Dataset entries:
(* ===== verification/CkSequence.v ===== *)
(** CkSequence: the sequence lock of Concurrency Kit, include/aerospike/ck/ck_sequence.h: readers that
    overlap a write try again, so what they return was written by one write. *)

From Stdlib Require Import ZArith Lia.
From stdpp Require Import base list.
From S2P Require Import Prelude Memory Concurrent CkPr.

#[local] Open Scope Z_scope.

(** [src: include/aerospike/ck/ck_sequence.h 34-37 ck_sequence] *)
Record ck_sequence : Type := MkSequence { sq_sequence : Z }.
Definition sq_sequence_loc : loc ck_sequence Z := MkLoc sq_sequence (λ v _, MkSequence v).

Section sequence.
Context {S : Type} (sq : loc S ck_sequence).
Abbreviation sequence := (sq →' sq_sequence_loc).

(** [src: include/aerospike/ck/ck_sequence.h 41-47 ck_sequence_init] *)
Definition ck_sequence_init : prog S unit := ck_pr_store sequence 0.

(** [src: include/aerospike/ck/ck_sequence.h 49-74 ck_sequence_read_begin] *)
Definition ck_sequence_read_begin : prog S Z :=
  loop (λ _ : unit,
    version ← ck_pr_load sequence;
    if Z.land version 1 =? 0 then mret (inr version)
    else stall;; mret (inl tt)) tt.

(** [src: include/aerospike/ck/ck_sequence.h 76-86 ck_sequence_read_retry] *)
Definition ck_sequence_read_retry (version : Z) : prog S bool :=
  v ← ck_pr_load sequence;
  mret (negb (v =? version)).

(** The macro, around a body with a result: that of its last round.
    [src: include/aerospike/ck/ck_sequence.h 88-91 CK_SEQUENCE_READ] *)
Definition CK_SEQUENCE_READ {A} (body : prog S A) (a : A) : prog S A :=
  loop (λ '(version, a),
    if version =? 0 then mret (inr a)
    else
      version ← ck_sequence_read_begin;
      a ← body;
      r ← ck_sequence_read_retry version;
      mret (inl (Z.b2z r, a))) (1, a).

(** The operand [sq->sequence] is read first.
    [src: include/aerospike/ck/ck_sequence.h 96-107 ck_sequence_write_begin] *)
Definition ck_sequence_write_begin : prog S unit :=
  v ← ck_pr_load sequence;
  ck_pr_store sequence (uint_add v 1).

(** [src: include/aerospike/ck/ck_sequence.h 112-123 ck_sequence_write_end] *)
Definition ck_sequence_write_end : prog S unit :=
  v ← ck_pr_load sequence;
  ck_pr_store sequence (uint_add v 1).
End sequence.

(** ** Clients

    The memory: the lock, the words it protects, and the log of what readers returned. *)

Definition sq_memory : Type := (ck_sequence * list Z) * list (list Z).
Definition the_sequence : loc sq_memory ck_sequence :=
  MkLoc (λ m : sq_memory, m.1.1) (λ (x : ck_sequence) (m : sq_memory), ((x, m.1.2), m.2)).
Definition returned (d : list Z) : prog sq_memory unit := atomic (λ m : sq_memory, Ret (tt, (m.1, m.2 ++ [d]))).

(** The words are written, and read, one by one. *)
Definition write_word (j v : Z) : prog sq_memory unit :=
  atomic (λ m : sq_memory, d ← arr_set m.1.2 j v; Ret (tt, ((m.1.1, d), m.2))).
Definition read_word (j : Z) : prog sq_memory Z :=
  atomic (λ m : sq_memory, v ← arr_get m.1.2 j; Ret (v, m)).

## Instructions to follow
The answer is the lines above between the line holding "Definition returned (d" and the line holding "atomic (λ m : sq_memory, d", inclusive, each written out exactly, and no others.

## Final answer
Definition returned (d : list Z) : prog sq_memory unit := atomic (λ m : sq_memory, Ret (tt, (m.1, m.2 ++ [d]))).

(** The words are written, and read, one by one. *)
Definition write_word (j v : Z) : prog sq_memory unit :=
  atomic (λ m : sq_memory, d ← arr_set m.1.2 j v; Ret (tt, ((m.1.1, d), m.2))).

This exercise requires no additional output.